真夏の一夜は恋の始まり(新装版)

 「あのー⁇いつも私といると不機嫌そうだし、何も言わないし、私に怒ってます⁇」

 私は意を決してそのまま聞いてみた。

 すると、今まで不機嫌そうだった長内さんの表情が少し柔らかい表情に変わっていく。
 あっ、ちょっと表情が柔らかくなった。不機嫌そうじゃなくなったかも⁇

 「別に不機嫌なわけでも怒ってるわけでもなくて、ただ何話していいか考えてて、こういう顔になるだけで…。」

 あっ、そうなんだ…。それってつまり私と同じなのかな⁇私嫌われてるわけじゃなかったんだ‼︎

 「あっ、そうだったんですね。それなら良かった。」

 つまり長内さんて不機嫌なわけじゃなくてただ不器用なだけなのかな⁇不機嫌そうにしてるのもただ照れてるだけ⁇
 
 「ハハハ。もしかして今まで照れてただけですか⁇」と私は声に出して笑って言ってしまった。

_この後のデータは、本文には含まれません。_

(** The pairs of a scan in prose: one for every file that matches the
    glob and parses, in the order of the project. *)
Fixpoint parsedSpecs (fs : list ProjectFile) : list Sync.ProjectFileSpec :=
  match fs with
  | [] => []
  | f :: r =>
      if k8sSpecGlob (path f) then
        match parseKubernetesSpecFile f with
        | inr s => {| Sync.file := f; Sync.spec := s |} :: parsedSpecs r
        | inl _ => parsedSpecs r
        end
      else parsedSpecs r
  end.

Definition parseWarning (f : ProjectFile) (e : Exn) : Event :=
  LogWarn ("Failed to process sync repo spec " ++ path f ++ ", ignoring: "
             ++ message e).

(** The warnings of a scan, in the order they are logged. *)
Fixpoint parseWarnings (fs : list ProjectFile) : list Event :=
  match fs with
  | [] => []
  | f :: r =>
      if k8sSpecGlob (path f) then
        match parseKubernetesSpecFile f with
        | inr _ => parseWarnings r
        | inl e => parseWarning f e :: parseWarnings r
        end
      else parseWarnings r
  end.

End ScanVocabulary.

(** A working copy with a spec that parses and a file that does not. *)
Definition brokenWorld : World :=
  {| files :=
       [ {| path := "broken.json"; content := "{" |};
         {| path := "svc.json"; content := "v1,Service,tonina,black-angel" |} ];
     headTree :=
       [ {| path := "broken.json"; content := "{" |};
         {| path := "svc.json"; content := "v1,Service,tonina,black-angel" |} ];
     journal := [];
     guids := [];
     commitFault := None;
     pushFault := None |}.

(** The part of a pass that comes before the commit: the scan and the
    loop over the resources. *)
Definition changesApplied
  (parseKubernetesSpecFile : ProjectFile -> Exn + K8sObject)
  (k8sSpecGlob : string -> bool)
  (yamlSafeDump stableStringify : K8sObject -> string)
  (encryptSecret : K8sObject -> string -> K8sObject)
  (resources : list K8sObject) (action : Sync.SyncAction)
  (opts : Config.KubernetesSyncOptions) : M unit :=
  specs <- Sync.scanProject parseKubernetesSpecFile k8sSpecGlob ;;
  Sync.applyChanges yamlSafeDump stableStringify encryptSecret
    resources action opts specs.

(** The commit message in prose. *)
Definition describedMessage (verb : string) (app : Request.KubernetesDelete)
  (tag : string) : string :=
  verb ++ " specs for " ++ Request.ns app ++ "/" ++ Request.name app
    ++ Spec.newline ++ Spec.newline ++ "[atomist:generated] " ++ tag
    ++ Spec.newline.

(** ** Two passes in a row *)

(** The completion order of a scan rearranges the files it is given. *)
Definition rearranges (completion : list ProjectFile -> list ProjectFile)
  : Prop :=
  forall l, Permutation (completion l) l.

「笑い事じゃないし。そっちこそいつも俺がいると嫌そうだし、口数減るし、秋元達と話す時と全然態度違うし…。」
 
 「えっ⁉︎私嫌そうにしてますか⁇秋元さん達と話せるのは別に意識してないからで、長内さんと喋ると意識してしまって何となく自然に話せないだけです。」

 そう言って誤魔化すようにハハハと笑って言う私は長内さんの照れが伝わってしまい、何となく照れてしまった。